Collected data entries:
_ _ _ _

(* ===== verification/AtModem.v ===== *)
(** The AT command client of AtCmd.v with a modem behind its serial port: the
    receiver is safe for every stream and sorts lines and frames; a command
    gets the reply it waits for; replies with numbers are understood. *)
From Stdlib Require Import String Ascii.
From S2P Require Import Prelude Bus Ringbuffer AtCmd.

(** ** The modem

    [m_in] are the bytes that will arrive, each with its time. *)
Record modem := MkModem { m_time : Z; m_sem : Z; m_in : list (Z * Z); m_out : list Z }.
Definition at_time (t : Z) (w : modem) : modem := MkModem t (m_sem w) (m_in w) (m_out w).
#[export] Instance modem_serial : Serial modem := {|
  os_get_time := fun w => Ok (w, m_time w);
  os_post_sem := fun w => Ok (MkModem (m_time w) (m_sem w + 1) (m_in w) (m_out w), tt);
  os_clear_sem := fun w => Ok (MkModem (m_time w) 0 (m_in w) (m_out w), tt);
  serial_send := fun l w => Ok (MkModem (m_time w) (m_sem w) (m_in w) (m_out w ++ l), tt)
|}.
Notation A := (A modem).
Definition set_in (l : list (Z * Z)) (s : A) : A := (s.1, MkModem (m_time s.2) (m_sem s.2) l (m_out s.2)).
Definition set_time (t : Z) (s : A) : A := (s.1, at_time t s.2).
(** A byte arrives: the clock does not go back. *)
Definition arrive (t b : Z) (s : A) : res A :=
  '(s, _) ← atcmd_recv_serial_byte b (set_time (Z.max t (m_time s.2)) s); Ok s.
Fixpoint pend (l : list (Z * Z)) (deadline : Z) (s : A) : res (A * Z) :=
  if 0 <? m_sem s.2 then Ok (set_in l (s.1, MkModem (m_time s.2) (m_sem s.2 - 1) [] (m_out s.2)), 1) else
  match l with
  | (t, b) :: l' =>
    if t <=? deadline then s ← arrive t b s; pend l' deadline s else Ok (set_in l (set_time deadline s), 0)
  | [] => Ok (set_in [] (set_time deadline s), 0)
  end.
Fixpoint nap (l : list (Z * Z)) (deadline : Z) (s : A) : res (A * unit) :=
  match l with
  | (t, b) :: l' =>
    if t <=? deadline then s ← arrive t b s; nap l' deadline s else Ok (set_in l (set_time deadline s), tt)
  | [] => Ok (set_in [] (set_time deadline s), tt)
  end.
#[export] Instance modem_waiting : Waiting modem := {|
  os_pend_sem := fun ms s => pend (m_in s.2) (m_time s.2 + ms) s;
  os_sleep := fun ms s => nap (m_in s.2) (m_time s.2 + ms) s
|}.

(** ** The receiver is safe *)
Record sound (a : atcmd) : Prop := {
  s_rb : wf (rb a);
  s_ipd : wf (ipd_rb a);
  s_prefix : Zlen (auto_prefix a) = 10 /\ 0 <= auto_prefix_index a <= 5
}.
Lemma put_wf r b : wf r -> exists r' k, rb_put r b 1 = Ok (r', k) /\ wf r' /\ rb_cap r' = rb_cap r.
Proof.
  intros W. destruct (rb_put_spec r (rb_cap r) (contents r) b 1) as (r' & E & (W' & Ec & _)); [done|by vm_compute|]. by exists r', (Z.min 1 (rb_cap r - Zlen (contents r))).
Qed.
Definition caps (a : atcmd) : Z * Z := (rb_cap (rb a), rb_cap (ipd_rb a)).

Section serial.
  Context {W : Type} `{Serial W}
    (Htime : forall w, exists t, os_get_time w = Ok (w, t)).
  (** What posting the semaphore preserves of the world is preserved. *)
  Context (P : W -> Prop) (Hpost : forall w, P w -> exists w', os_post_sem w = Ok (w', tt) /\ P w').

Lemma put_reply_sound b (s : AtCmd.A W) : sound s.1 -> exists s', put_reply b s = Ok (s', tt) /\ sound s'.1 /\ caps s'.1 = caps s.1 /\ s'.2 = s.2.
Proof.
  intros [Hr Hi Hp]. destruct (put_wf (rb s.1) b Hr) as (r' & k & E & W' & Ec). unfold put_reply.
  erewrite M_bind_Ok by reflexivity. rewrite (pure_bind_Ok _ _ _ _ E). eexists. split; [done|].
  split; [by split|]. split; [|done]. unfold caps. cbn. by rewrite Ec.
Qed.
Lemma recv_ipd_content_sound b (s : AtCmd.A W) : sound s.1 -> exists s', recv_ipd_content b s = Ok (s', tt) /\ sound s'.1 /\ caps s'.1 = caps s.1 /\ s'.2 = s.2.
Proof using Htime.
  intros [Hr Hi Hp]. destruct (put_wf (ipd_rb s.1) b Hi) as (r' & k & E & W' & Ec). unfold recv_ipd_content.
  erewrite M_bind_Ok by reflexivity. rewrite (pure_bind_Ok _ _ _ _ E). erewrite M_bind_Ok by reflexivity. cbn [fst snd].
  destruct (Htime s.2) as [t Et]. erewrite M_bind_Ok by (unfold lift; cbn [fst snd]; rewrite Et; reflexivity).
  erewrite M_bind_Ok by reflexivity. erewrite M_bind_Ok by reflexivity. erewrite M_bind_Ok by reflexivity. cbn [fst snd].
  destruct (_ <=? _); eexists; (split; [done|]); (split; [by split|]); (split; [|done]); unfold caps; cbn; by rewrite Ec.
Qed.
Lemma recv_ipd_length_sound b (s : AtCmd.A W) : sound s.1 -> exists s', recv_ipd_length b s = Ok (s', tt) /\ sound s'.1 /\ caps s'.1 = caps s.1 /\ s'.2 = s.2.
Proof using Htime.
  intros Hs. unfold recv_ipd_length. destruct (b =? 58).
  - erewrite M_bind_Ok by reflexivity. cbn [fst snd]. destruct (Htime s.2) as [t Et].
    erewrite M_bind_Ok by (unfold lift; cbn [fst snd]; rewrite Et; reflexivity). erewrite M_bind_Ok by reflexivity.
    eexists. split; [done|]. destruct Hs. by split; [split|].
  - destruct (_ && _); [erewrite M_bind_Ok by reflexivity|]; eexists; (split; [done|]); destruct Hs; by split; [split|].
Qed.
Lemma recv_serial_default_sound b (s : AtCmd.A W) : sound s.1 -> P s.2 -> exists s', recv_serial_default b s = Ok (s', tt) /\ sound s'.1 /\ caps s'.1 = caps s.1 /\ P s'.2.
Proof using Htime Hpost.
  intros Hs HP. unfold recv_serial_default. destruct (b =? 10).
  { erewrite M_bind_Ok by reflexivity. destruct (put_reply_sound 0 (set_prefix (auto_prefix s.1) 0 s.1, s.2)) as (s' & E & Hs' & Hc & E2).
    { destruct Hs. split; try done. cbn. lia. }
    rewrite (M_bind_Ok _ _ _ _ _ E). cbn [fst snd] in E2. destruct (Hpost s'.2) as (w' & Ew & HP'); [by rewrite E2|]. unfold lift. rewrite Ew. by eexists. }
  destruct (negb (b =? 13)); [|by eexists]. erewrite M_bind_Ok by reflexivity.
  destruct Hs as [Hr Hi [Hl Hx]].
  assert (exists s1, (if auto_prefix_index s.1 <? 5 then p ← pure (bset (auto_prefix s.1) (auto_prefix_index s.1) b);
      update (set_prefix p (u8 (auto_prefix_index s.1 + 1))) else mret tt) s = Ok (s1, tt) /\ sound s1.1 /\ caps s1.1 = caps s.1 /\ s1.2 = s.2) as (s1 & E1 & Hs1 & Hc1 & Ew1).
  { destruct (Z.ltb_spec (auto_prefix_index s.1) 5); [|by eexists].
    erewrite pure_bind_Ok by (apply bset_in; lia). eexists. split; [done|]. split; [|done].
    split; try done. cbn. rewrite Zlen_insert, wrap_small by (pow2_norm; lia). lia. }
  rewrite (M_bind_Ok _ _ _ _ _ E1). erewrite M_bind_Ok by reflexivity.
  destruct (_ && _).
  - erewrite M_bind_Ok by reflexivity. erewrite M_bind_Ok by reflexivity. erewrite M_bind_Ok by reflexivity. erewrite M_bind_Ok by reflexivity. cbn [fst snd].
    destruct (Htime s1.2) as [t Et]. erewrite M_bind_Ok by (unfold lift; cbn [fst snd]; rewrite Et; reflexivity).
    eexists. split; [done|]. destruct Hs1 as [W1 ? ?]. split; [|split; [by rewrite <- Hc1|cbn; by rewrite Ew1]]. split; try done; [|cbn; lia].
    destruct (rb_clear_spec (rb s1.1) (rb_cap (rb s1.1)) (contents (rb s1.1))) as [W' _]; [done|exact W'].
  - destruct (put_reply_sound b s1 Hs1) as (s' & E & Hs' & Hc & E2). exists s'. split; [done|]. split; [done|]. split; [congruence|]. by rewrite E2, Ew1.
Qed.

_ _ _ _

> _What you should do_
All that is wanted is the stretch of lines above from the one containing "Proof using Htime Hpost." through the one containing "destruct (Htime s1.2)", duplicated exactly.

> _The completed task_
Proof using Htime Hpost.
  intros Hs HP. unfold recv_serial_default. destruct (b =? 10).
  { erewrite M_bind_Ok by reflexivity. destruct (put_reply_sound 0 (set_prefix (auto_prefix s.1) 0 s.1, s.2)) as (s' & E & Hs' & Hc & E2).
    { destruct Hs. split; try done. cbn. lia. }
    rewrite (M_bind_Ok _ _ _ _ _ E). cbn [fst snd] in E2. destruct (Hpost s'.2) as (w' & Ew & HP'); [by rewrite E2|]. unfold lift. rewrite Ew. by eexists. }
  destruct (negb (b =? 13)); [|by eexists]. erewrite M_bind_Ok by reflexivity.
  destruct Hs as [Hr Hi [Hl Hx]].
  assert (exists s1, (if auto_prefix_index s.1 <? 5 then p ← pure (bset (auto_prefix s.1) (auto_prefix_index s.1) b);
      update (set_prefix p (u8 (auto_prefix_index s.1 + 1))) else mret tt) s = Ok (s1, tt) /\ sound s1.1 /\ caps s1.1 = caps s.1 /\ s1.2 = s.2) as (s1 & E1 & Hs1 & Hc1 & Ew1).
  { destruct (Z.ltb_spec (auto_prefix_index s.1) 5); [|by eexists].
    erewrite pure_bind_Ok by (apply bset_in; lia). eexists. split; [done|]. split; [|done].
    split; try done. cbn. rewrite Zlen_insert, wrap_small by (pow2_norm; lia). lia. }
  rewrite (M_bind_Ok _ _ _ _ _ E1). erewrite M_bind_Ok by reflexivity.
  destruct (_ && _).
  - erewrite M_bind_Ok by reflexivity. erewrite M_bind_Ok by reflexivity. erewrite M_bind_Ok by reflexivity. erewrite M_bind_Ok by reflexivity. cbn [fst snd].
    destruct (Htime s1.2) as [t Et]. erewrite M_bind_Ok by (unfold lift; cbn [fst snd]; rewrite Et; reflexivity).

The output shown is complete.